Su anhelo más profundo era tener un verdadero hogar y en esto tuvo suerte. Conoció a mi padre. Desde que se conocieron hasta el día de su muerte, se convirtieron en almas gemelas en todos los sentidos de la palabra. Ella no tuvo que contarle sus secretos ni compartir con él sus frustraciones, y él tampoco a la inversa. Se entendían sin tener que dar explicaciones. En todos mis años de crecimiento, no recuerdo que tuvieran ni un solo malentendido, ni siquiera que estuvieran enfadados el uno con el otro.

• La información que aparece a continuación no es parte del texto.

(** * webpack-cli: lib/utils/ast-utils.js

    A shallow embedding of the AST helper layer of webpack-cli
    ([src/lib/utils/ast-utils.js]) and the properties its specification
    states about it.

    The helpers build and mutate ESTree nodes through jscodeshift.  Nodes
    are modelled as an inductive type; the in-place mutations of the
    source are modelled by state passing: every function that mutates a
    node returns the node after the mutation.  jscodeshift collections
    ([find], [filter], [forEach]) are modelled by paths (child positions
    from a root), computed before the mutations as the source does. *)

From Stdlib Require Import ZArith Ascii String DecimalString List Bool Lia.
From stdpp Require Import base list strings.
Import ListNotations.
Open Scope string_scope.
Open Scope list_scope.
Set Warnings "-register-all".

(** ** Results of fallible operations *)

(** What the source can raise: a JavaScript [TypeError], an error of an
    ast-types builder that rejects a field, the error of
    [Collection.get] on an empty collection.  [Unmodelled] marks inputs
    on which the source runs into behaviour that the node type of this
    file cannot hold (a raw description value stored in a node slot, the
    own fields of a pre-built node enumerated as if they were keys of a
    description). *)
Inductive err : Type :=
| TypeError
| BuilderError
| EmptyCollection
| Unmodelled.

Inductive res (A : Type) : Type :=
| Ok (a : A)
| Err (e : err).
Arguments Ok {A} a.
Arguments Err {A} e.

#[global] Instance res_ret : MRet res := fun A a => Ok a.
#[global] Instance res_bind : MBind res := fun A B f m =>
  match m with
  | Ok a => f a
  | Err e => Err e
  end.

(** [Array.prototype.map] with a callback that may raise. *)
Fixpoint mapR {A B} (f : A -> res B) (l : list A) : res (list B) :=
  match l with
  | [] => Ok []
  | a :: l' => b ← f a; bs ← mapR f l'; Ok (b :: bs)
  end.

(** [Array.prototype.forEach] with a callback that mutates a state and
    may raise. *)
Fixpoint foldR {A S} (f : S -> A -> res S) (s : S) (l : list A) : res S :=
  match l with
  | [] => Ok s
  | a :: l' => s' ← f s a; foldR f s' l'
  end.

(** ** JavaScript numbers

    [Number(string)] and [isNaN] are built-ins of the JavaScript runtime.
    The development is parametric in them; the fields below are the facts
    of ECMAScript (StringToNumber) that the proofs use. *)
Class JsNumber : Type := {
  num : Type;
  (** [Number(s)] for a string [s] *)
  Number : string -> num;
  isNaN : num -> bool;
  (** ToBoolean on a number *)
  num_truthy : num -> bool;
  num_eqb : num -> num -> bool;
  zero : num;
  Number_empty : Number "" = zero;
  isNaN_zero : isNaN zero = false;
  Number_true : isNaN (Number "true") = true;
  Number_false : isNaN (Number "false") = true
}.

Mi padre murió de cáncer y ella, que había sido fuerte hasta su muerte, murió tres meses después de pancreatitis y de una soledad que nadie podía curar. Hoy algunos verían eso y dirían que era una codependiente. Pero ella se reiría y te diría que obtuvo lo que quiso de la vida. Murió echando de menos a mi padre, murió feliz. Hay algo que envidiar en eso.

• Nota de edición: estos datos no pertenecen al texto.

(** *** Sorting *)

(** The order of [sort_values]: ascending, missing values last. *)
Definition na_last_leb (x y : float) : bool :=
  if isna y then true else if isna x then false else fleb x y.

Fixpoint insert_key (p : nat * float) (l : list (nat * float))
  : list (nat * float) :=
  match l with
  | [] => [p]
  | q :: r => if na_last_leb (snd p) (snd q) then p :: l
              else q :: insert_key p r
  end.

Definition sort_keys (l : list (nat * float)) : list (nat * float) :=
  fold_right insert_key [] l.

(** Positions of the rows in sorted order.  NumPy leaves the order of equal
    keys open; this is the stable one. *)
Definition argsort (keys : list float) : list nat :=
  map fst (sort_keys (combine (seq 0 (List.length keys)) keys)).

Definition take (l : list float) (order : list nat) : list float :=
  map (fun i => nth i l NaN) order.

Definition take_rows (df : DataFrame) (order : list nat) : DataFrame :=
  mkDataFrame (take (df_index df) order) (df_index_dtype df)
    (map (fun c => mkColumn (col_name c) (col_dtype c)
                            (take (col_values c) order))
         (df_columns df)).

(** [df.sort_values(by)] *)
Definition sort_values (df : DataFrame) (by_ : string) : result DataFrame :=
  match getitem df by_ with
  | Ok c => Ok (take_rows df (argsort (col_values c)))
  | Raise e => Raise e
  end.

(** [df.reset_index(drop=True)] *)
Definition reset_index_drop (df : DataFrame) : DataFrame :=
  mkDataFrame (RangeIndex (nrows df)) dt_int64 (df_columns df).

(** [df.reset_index()]: the index becomes the first column. *)
Definition reset_index (df : DataFrame) : DataFrame :=
  let name := if py.mem "index" (columns df) then "level_0" else "index" in
  mkDataFrame (RangeIndex (nrows df)) dt_int64
    (mkColumn name (df_index_dtype df) (df_index df) :: df_columns df).

(** [df.rename(columns=mapping)] *)
Definition rename (df : DataFrame) (mapping : py.dict string) : DataFrame :=
  mkDataFrame (df_index df) (df_index_dtype df)
    (map (fun c =>
            mkColumn (match py.get mapping (col_name c) with
                      | Some n => n
                      | None => col_name c
                      end) (col_dtype c) (col_values c))
         (df_columns df)).

(** [df.columns = df.columns.str.lower()] *)
Definition columns_str_lower (df : DataFrame) : DataFrame :=
  mkDataFrame (df_index df) (df_index_dtype df)
    (map (fun c => mkColumn (py.lower (col_name c)) (col_dtype c)
                            (col_values c))
         (df_columns df)).

(** *** Series *)

(** Forward fill: a missing value takes the last value seen. *)
Fixpoint ffill_from (last : float) (l : list float) : list float :=
  match l with
  | [] => []
  | x :: r => if isna x then last :: ffill_from last r
              else x :: ffill_from x r
  end.

Definition ffill (l : list float) : list float := ffill_from NaN l.

(** [s.shift(1)] on the values *)
Definition shift1 (l : list float) : list float :=
  firstn (List.length l) (NaN :: l).

(** [s.pct_change()]: with the default [fill_method='pad'] of pandas 2,
    [data = s.ffill(); data / data.shift(1) - 1]. *)
Definition pct_change_values (l : list float) : list float :=
  let data := ffill l in
  map (fun p => fsub (fdiv (fst p) (snd p)) (Fin 1))
      (combine data (shift1 data)).

Definition pct_change (s : Series) : Series :=
  combine (labels s) (pct_change_values (values s)).

Definition dropna (s : Series) : Series :=
  filter (fun p => notna (snd p)) s.

(** [s.mean()], [s.std()] (sample standard deviation, [ddof = 1]),
    [s.min()], [s.max()]: missing values are skipped. *)
Definition mean (l : list float) : float :=
  let v := filter notna l in
  fdiv (py.sum v) (of_nat (List.length v)).

Definition std (l : list float) : float :=
  let v := filter notna l in
  let n := List.length v in
  if (n <=? 1)%nat then NaN
  else
    let m := mean v in
    fsqrt (fdiv (py.sum (map (fun x => fmul (fsub x m) (fsub x m)) v))
                (of_nat (n - 1))).

Definition min2 (a b : float) : float := if fltb b a then b else a.
Definition max2 (a b : float) : float := if fltb a b then b else a.

Definition reduce (f : float -> float -> float) (l : list float) : float :=
  match filter notna l with
  | [] => NaN
  | x :: r => fold_left f r x
  end.

Definition min (l : list float) : float := reduce min2 l.
Definition max (l : list float) : float := reduce max2 l.

(** [s.cumprod()]: a missing value stays missing and is skipped. *)
Fixpoint cumprod_from (acc : float) (l : list float) : list float :=
  match l with
  | [] => []
  | x :: r => if isna x then NaN :: cumprod_from acc r
              else fmul acc x :: cumprod_from (fmul acc x) r
  end.

Definition cumprod (l : list float) : list float := cumprod_from (Fin 1) l.

(** [s.expanding().max()]: the largest value seen so far, missing while
    nothing has been seen. *)
Fixpoint expanding_max_from (cur : float) (l : list float) : list float :=
  match l with
  | [] => []
  | x :: r =>
      let cur' := if isna x then cur
                  else if isna cur then x else max2 cur x in
      cur' :: expanding_max_from cur' r
  end.

Definition expanding_max (l : list float) : list float :=
  expanding_max_from NaN l.

(** [s.quantile(q)], linear interpolation between the two nearest ranks. *)
Fixpoint insert_sorted (x : float) (l : list float) : list float :=
  match l with
  | [] => [x]
  | y :: r => if fleb x y then x :: l else y :: insert_sorted x r
  end.

Definition sorted (l : list float) : list float :=
  fold_right insert_sorted [] l.

Definition quantile (l : list float) (q : Q) : float :=
  let v := sorted (filter notna l) in
  match v with
  | [] => NaN
  | _ =>
      let pos := q * inject_Z (Z.of_nat (List.length v - 1)) in
      let lo := Z.to_nat (Qfloor pos) in
      let frac := pos - inject_Z (Qfloor pos) in
      let a := nth lo v NaN in
      if Qeq_bool frac 0 then a
      else fadd a (fmul (fsub (nth (S lo) v NaN) a) (Fin frac))
  end.

(** *** Label-based selection *)

Fixpoint lookup {V} (l : float) (s : list (float * V)) : option V :=
  match s with
  | [] => None
  | (l', v) :: r => if label_eqb l' l then Some v else lookup l r
  end.

Fixpoint select {A} (flags : list bool) (l : list A) : list A :=
  match flags, l with
  | true :: fr, x :: r => x :: select fr r
  | false :: fr, _ :: r => select fr r
  | _, _ => []
  end.

Definition select_rows (df : DataFrame) (flags : list bool) : DataFrame :=
  mkDataFrame (select flags (df_index df)) (df_index_dtype df)
    (map (fun c => mkColumn (col_name c) (col_dtype c)
                            (select flags (col_values c)))
         (df_columns df)).

(** [check_bool_indexer]: the mask is aligned on the labels of the frame;
    a label of the frame the mask does not have makes it unalignable. *)
Fixpoint align_mask (index : list float) (mask : BoolSeries)
  : option (list bool) :=
  match index with
  | [] => Some []
  | l :: r =>
      match lookup l mask, align_mask r mask with
      | Some b, Some bs => Some (b :: bs)
      | _, _ => None
      end
  end.

(** [df[mask]] for a boolean series *)
Definition getitem_bool (df : DataFrame) (mask : BoolSeries)
  : result DataFrame :=
  match align_mask (df_index df) mask with
  | Some flags => Ok (select_rows df flags)
  | None => Raise IndexingError
  end.

(** [index.get_loc]: position of a label *)
Fixpoint index_of (l : float) (index : list float) : option nat :=
  match index with
  | [] => None
  | l' :: r => if label_eqb l' l then Some O
               else option_map S (index_of l r)
  end.

Fixpoint has_duplicates (index : list float) : bool :=
  match index with
  | [] => false
  | l :: r => existsb (label_eqb l) r || has_duplicates r
  end.

(** *** Frames built column by column *)

(** [df[name] = s] for a series [s].  A frame without rows takes the index
    of the first non-empty series it is given; afterwards a series is
    aligned on the frame's index, labels it lacks becoming NaN and labels
    only it has being dropped. *)
Definition setitem_series (df : DataFrame) (name : string) (s : Series)
  : DataFrame :=
  let df1 :=
    match df_index df, s with
    | [], _ :: _ =>
        mkDataFrame (labels s) dt_int64
          (map (fun c => mkColumn (col_name c) (col_dtype c)
                                  (repeat NaN (List.length s)))
               (df_columns df))
    | _, _ => df
    end in
  let vals := map (fun l => match lookup l s with
                            | Some v => v
                            | None => NaN
                            end) (df_index df1) in
  mkDataFrame (df_index df1) (df_index_dtype df1)
    (set_column (df_columns df1) (mkColumn name dt_float64 vals)).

Yo soy su hijo y, cuando contemplo estas cosas, mi propia alma deja de ser un misterio, al igual que mis luchas, mis defectos, mis anhelos y mis fortalezas. ¡Incluso entiendo por qué estoy cansado muchas veces!
Y luego también una gran parte de mí es como mi padre. Hay mucho en mí que puede explicarse por mis genes. Mi padre no bailaba fácilmente, aunque era un hombre profundamente afectuoso. Bailar era demasiado público para él. Prefería expresar su afecto en privado. Quería a mi madre, a su familia y a casi todo el mundo, pero su manera de ser no era pregonarlo en público. Había una reticencia que a veces podía parecer frialdad, pero había que leer sus acciones y sus ojos. Contaban otra historia. Aborrecía todo exhibicionismo, odiaba las ceremonias largas y detestaba las exhibiciones públicas baratas de cualquier cosa. Tampoco le gustaban los excesos. Lo suyo era la moderación, la contención adecuada en todo. A nuestra familia le gustaba bromear diciendo que la moderación era su único exceso.

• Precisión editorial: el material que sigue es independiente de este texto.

(** ** KPI *)

Lemma Qnat_pos (n : nat) : 0 < n -> (0 < Qnat n)%Q.
Proof.
  intros H. unfold Qnat. change 0%Q with (inject_Z 0).
  rewrite <- Zlt_Qlt. lia.
Qed.

Lemma Qnat_nonneg (n : nat) : (0 <= Qnat n)%Q.
Proof.
  unfold Qnat. change 0%Q with (inject_Z 0). rewrite <- Zle_Qle. lia.
Qed.

Lemma Qnat_plus (a b : nat) : (Qnat (a + b) == Qnat a + Qnat b)%Q.
Proof. unfold Qnat. now rewrite Nat2Z.inj_add, inject_Z_plus. Qed.

Lemma Qnat_le (a b : nat) : a <= b -> (Qnat a <= Qnat b)%Q.
Proof. intros H. unfold Qnat. rewrite <- Zle_Qle. lia. Qed.

(** The value computed on the branch [o > 0]. *)
Lemma fulfillment_open (data : DataFrame) :
  0 < status_count "OPEN" data ->
  fulfillment data
  = (1 - (Qnat (status_count "RECRUIT" data)
          / Qnat (status_count "RECRUIT" data + status_count "OPEN" data)) * 100)%Q.
Proof.
  intros H. unfold fulfillment.
  apply Nat.ltb_lt in H. now rewrite H.
Qed.

(** The recruited fraction grows with the number of recruits. *)
Lemma ratio_monotone (o r1 r2 : nat) :
  0 < o -> r1 <= r2 ->
  (Qnat r1 / Qnat (r1 + o) <= Qnat r2 / Qnat (r2 + o))%Q.
Proof.
  intros Ho Hr.
  assert (H1 : (0 < Qnat (r1 + o))%Q) by (apply Qnat_pos; lia).
  assert (H2 : (0 < Qnat (r2 + o))%Q) by (apply Qnat_pos; lia).
  apply Qle_shift_div_r; [exact H1|].
  setoid_replace (Qnat r2 / Qnat (r2 + o) * Qnat (r1 + o))%Q
    with (Qnat r2 * Qnat (r1 + o) / Qnat (r2 + o))%Q
    by (field; intros E; rewrite E in H2; now apply Qlt_irrefl in H2).
  apply Qle_shift_div_l; [exact H2|].
  unfold Qnat. rewrite <- !inject_Z_mult, <- Zle_Qle. nia.
Qed.

(** C1: on a subset with 6 OPEN and 4 RECRUIT rows the specification asks
    for (1 - 4/10) * 100 = 60; the expression of the program evaluates to
    1 - (4/10) * 100 = -39. *)
Theorem fulfillment_six_open_four_recruit (data : DataFrame) :
  status_count "OPEN" data = 6 -> status_count "RECRUIT" data = 4 ->
  (fulfillment data == -39)%Q
  /\ (spec_fulfillment 6 4 == 60)%Q
  /\ ~ (fulfillment data == spec_fulfillment 6 4)%Q.
Proof.
  intros Ho Hr.
  assert (E : (fulfillment data == -39)%Q).
  { rewrite fulfillment_open by (rewrite Ho; lia). rewrite Ho, Hr. reflexivity. }
  split; [exact E|]. split; [reflexivity|].
  rewrite E. discriminate.
Qed.

Lemma fulfillment_six_open_four_recruit_witness :
  (fulfillment sample10 == -39)%Q
  /\ (spec_fulfillment 6 4 == 60)%Q
  /\ ~ (fulfillment sample10 == spec_fulfillment 6 4)%Q.
Proof.
  apply (fulfillment_six_open_four_recruit sample10); reflexivity.
Defined.

(** C2: the value returned by [fulfillment] leaves the interval [0, 100]:
    it is negative as soon as there is an OPEN row and the OPEN rows are
    fewer than 99 times the RECRUIT rows. *)
Theorem fulfillment_negative (data : DataFrame) :
  0 < status_count "OPEN" data ->
  status_count "OPEN" data < 99 * status_count "RECRUIT" data ->
  (fulfillment data < 0)%Q.
Proof.
  intros Ho Hlt. rewrite fulfillment_open by exact Ho.
  set (o := status_count "OPEN" data) in *.
  set (r := status_count "RECRUIT" data) in *.
  assert (Hd : (0 < Qnat (r + o))%Q) by (apply Qnat_pos; lia).
  assert (H1 : (1 < Qnat r / Qnat (r + o) * 100)%Q).
  { setoid_replace (Qnat r / Qnat (r + o) * 100)%Q
      with (Qnat r * 100 / Qnat (r + o))%Q
      by (field; intros E; rewrite E in Hd; now apply Qlt_irrefl in Hd).
    apply Qlt_shift_div_l; [exact Hd|].
    unfold Qnat. change 100%Q with (inject_Z 100). change 1%Q with (inject_Z 1).
    rewrite <- !inject_Z_mult, <- Zlt_Qlt. lia. }
  apply (Qplus_lt_l _ _ (Qnat r / Qnat (r + o) * 100)).
  ring_simplify. now rewrite Qmult_comm.
Qed.

Lemma fulfillment_negative_witness : (fulfillment sample10 < 0)%Q.
Proof.
  apply (fulfillment_negative sample10); vm_compute; lia.
Defined.

(** C3: when the subset has no OPEN row, [fulfillment] returns exactly 0,
    however many RECRUIT rows there are; this covers the empty subset. *)
Theorem fulfillment_zero_without_open (data : DataFrame) :
  status_count "OPEN" data = 0 -> fulfillment data = 0%Q.
Proof.
  intros H. unfold fulfillment. now rewrite H.
Qed.

Lemma fulfillment_zero_without_open_witness :
  fulfillment five_recruit = 0%Q /\ fulfillment [] = 0%Q.
Proof.
  split.
  - apply (fulfillment_zero_without_open five_recruit). reflexivity.
  - apply (fulfillment_zero_without_open []). reflexivity.
Defined.

(** C8: with the number of OPEN rows fixed and positive, more RECRUIT rows
    never give a larger [fulfillment]. *)
Theorem fulfillment_decreasing_in_recruit (d1 d2 : DataFrame) :
  0 < status_count "OPEN" d1 ->
  status_count "OPEN" d2 = status_count "OPEN" d1 ->
  status_count "RECRUIT" d1 <= status_count "RECRUIT" d2 ->
  (fulfillment d2 <= fulfillment d1)%Q.
Proof.
  intros Ho Heq Hr.
  rewrite (fulfillment_open d1) by exact Ho.
  rewrite (fulfillment_open d2) by (rewrite Heq; exact Ho).
  rewrite Heq.
  apply Qplus_le_r. apply Qopp_le_compat.
  apply Qmult_le_compat_r; [|discriminate].
  now apply ratio_monotone.
Qed.

Lemma fulfillment_decreasing_in_recruit_witness :
  (fulfillment sample11 <= fulfillment sample10)%Q.
Proof.
  apply (fulfillment_decreasing_in_recruit sample10 sample11); vm_compute; lia.
Defined.

(** ** Running totals *)

Section RunningTotals.
Context {K : Type} (cmp : K -> K -> comparison).
Hypothesis cmp_eq : forall a b, cmp a b = Eq -> a = b.
Hypothesis cmp_refl : forall a, cmp a a = Eq.
Hypothesis cmp_antisym : forall a b, cmp a b = CompOpp (cmp b a).
Hypothesis cmp_trans : forall a b c, cmp a b = Lt -> cmp b c = Lt -> cmp a c = Lt.

Lemma weight_add (p : K -> bool) (k : K) (n : nat) (acc : list (K * nat)) :
  weight p (add cmp k n acc) = (if p k then n else 0) + weight p acc.
Proof.
  induction acc as [|[k' m] rest IH]; simpl; [reflexivity|].
  destruct (cmp k k') eqn:E; simpl.
  - apply cmp_eq in E. subst k'. destruct (p k); lia.
  - reflexivity.
  - rewrite IH. lia.
Qed.

Lemma add_positive (k : K) (n : nat) (acc : list (K * nat)) :
  0 < n ->
  Forall (fun e => 0 < snd e) acc ->
  Forall (fun e => 0 < snd e) (add cmp k n acc).
Proof.
  intros Hn. induction acc as [|[k' m] rest IH]; intros Hacc; simpl.
  - constructor; [exact Hn|constructor].
  - inversion Hacc as [|e l Hm Hrest]; subst; simpl in Hm.
    destruct (cmp k k'); constructor; simpl; auto; lia.
Qed.

Lemma add_keys (k x : K) (n : nat) (acc : list (K * nat)) :
  In x (map fst (add cmp k n acc)) <-> x = k \/ In x (map fst acc).
Proof.
  induction acc as [|[k' m] rest IH]; simpl.
  - intuition.
  - destruct (cmp k k') eqn:E; simpl.
    + apply cmp_eq in E. subst k'. intuition.
    + intuition.
    + rewrite IH. intuition.
Qed.

Lemma add_ascending (k : K) (n : nat) (acc : list (K * nat)) :
  keys_ascending cmp acc -> keys_ascending cmp (add cmp k n acc).
Proof.
  unfold keys_ascending.
  induction acc as [|[k' m] rest IH]; intros Hs; simpl.
  - constructor; constructor.
  - simpl in Hs. apply StronglySorted_inv in Hs. destruct Hs as [Hrest Hall].
    destruct (cmp k k') eqn:E; simpl.
    + constructor; assumption.
    + constructor; [constructor; assumption|].
      constructor; [exact E|].
      rewrite Forall_forall in Hall |- *. intros x Hx.
      apply (cmp_trans k k' x); [exact E|now apply Hall].
    + constructor; [now apply IH|].
      rewrite Forall_forall in Hall |- *. intros x Hx.
      apply add_keys in Hx. destruct Hx as [->|Hx]; [|now apply Hall].
      unfold key_lt. rewrite cmp_antisym, E. reflexivity.
Qed.

Lemma ascending_NoDup (acc : list (K * nat)) :
  keys_ascending cmp acc -> NoDup (map fst acc).
Proof.
  unfold keys_ascending.
  induction acc as [|[k m] rest IH]; simpl; intros Hs; [constructor|].
  apply StronglySorted_inv in Hs. destruct Hs as [Hrest Hall].
  constructor; [|now apply IH].
  intros Hin. rewrite Forall_forall in Hall. specialize (Hall k Hin).
  unfold key_lt in Hall. rewrite cmp_refl in Hall. discriminate.
Qed.

Lemma weight_absent (p : K -> bool) (acc : list (K * nat)) :
  (forall x, In x (map fst acc) -> p x = false) -> weight p acc = 0.
Proof.
  induction acc as [|[k m] rest IH]; simpl; intros H; [reflexivity|].
  rewrite (H k) by now left. rewrite IH; [reflexivity|].
  intros x Hx. apply H. now right.
Qed.

(** In a table with distinct keys, the count stored at a key is the
    weight of that key. *)
Lemma weight_entry (p : K -> bool) (k : K) (n : nat) (acc : list (K * nat)) :
  NoDup (map fst acc) ->
  (forall x, p x = true <-> x = k) ->
  In (k, n) acc -> weight p acc = n.
Proof.
  intros Hnd Hp.
  induction acc as [|[k' m] rest IH]; simpl; intros Hin; [contradiction|].
  inversion Hnd as [|a l Hnotin Hnd']; subst.
  destruct Hin as [Heq|Hin].
  - injection Heq as -> ->.
    rewrite (proj2 (Hp k) eq_refl).
    rewrite weight_absent; [lia|].
    intros x Hx. destruct (p x) eqn:E; [|reflexivity].
    apply Hp in E. subst x. contradiction.
  - assert (Hne : p k' = false).
    { destruct (p k') eqn:E; [|reflexivity]. apply Hp in E. subst k'.
      exfalso. apply Hnotin. apply (in_map fst) in Hin. exact Hin. }
    rewrite Hne. simpl. now apply IH.
Qed.
End RunningTotals.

Era el principio moral inflexible y obstinado de mi educación. Agonizaba por todo lo que no estaba bien en el mundo y su paciencia no siempre superaba la prueba. Temía sus ojos cuando le decepcionaba. También temía, y aún temo, decepcionarle alguna vez. Era una de las personas más morales que he conocido y tenía un sexto sentido casi infalible. Distinguía el bien del mal de un modo que yo no podía dudar. Me instruía en ello, a menudo en contra de mis protestas. Si acabo en el infierno, no podré alegar ignorancia. Mi padre me preparó para la vida, desde el punto de vista moral y de la fe. Pero también tengo los defectos que eso conlleva, sus defectos, agravados por los míos.
Buena parte de nosotros, nuestros puntos fuertes y débiles, tienen su origen en nuestra educación, pero aun así, somos responsables de nuestras propias vidas.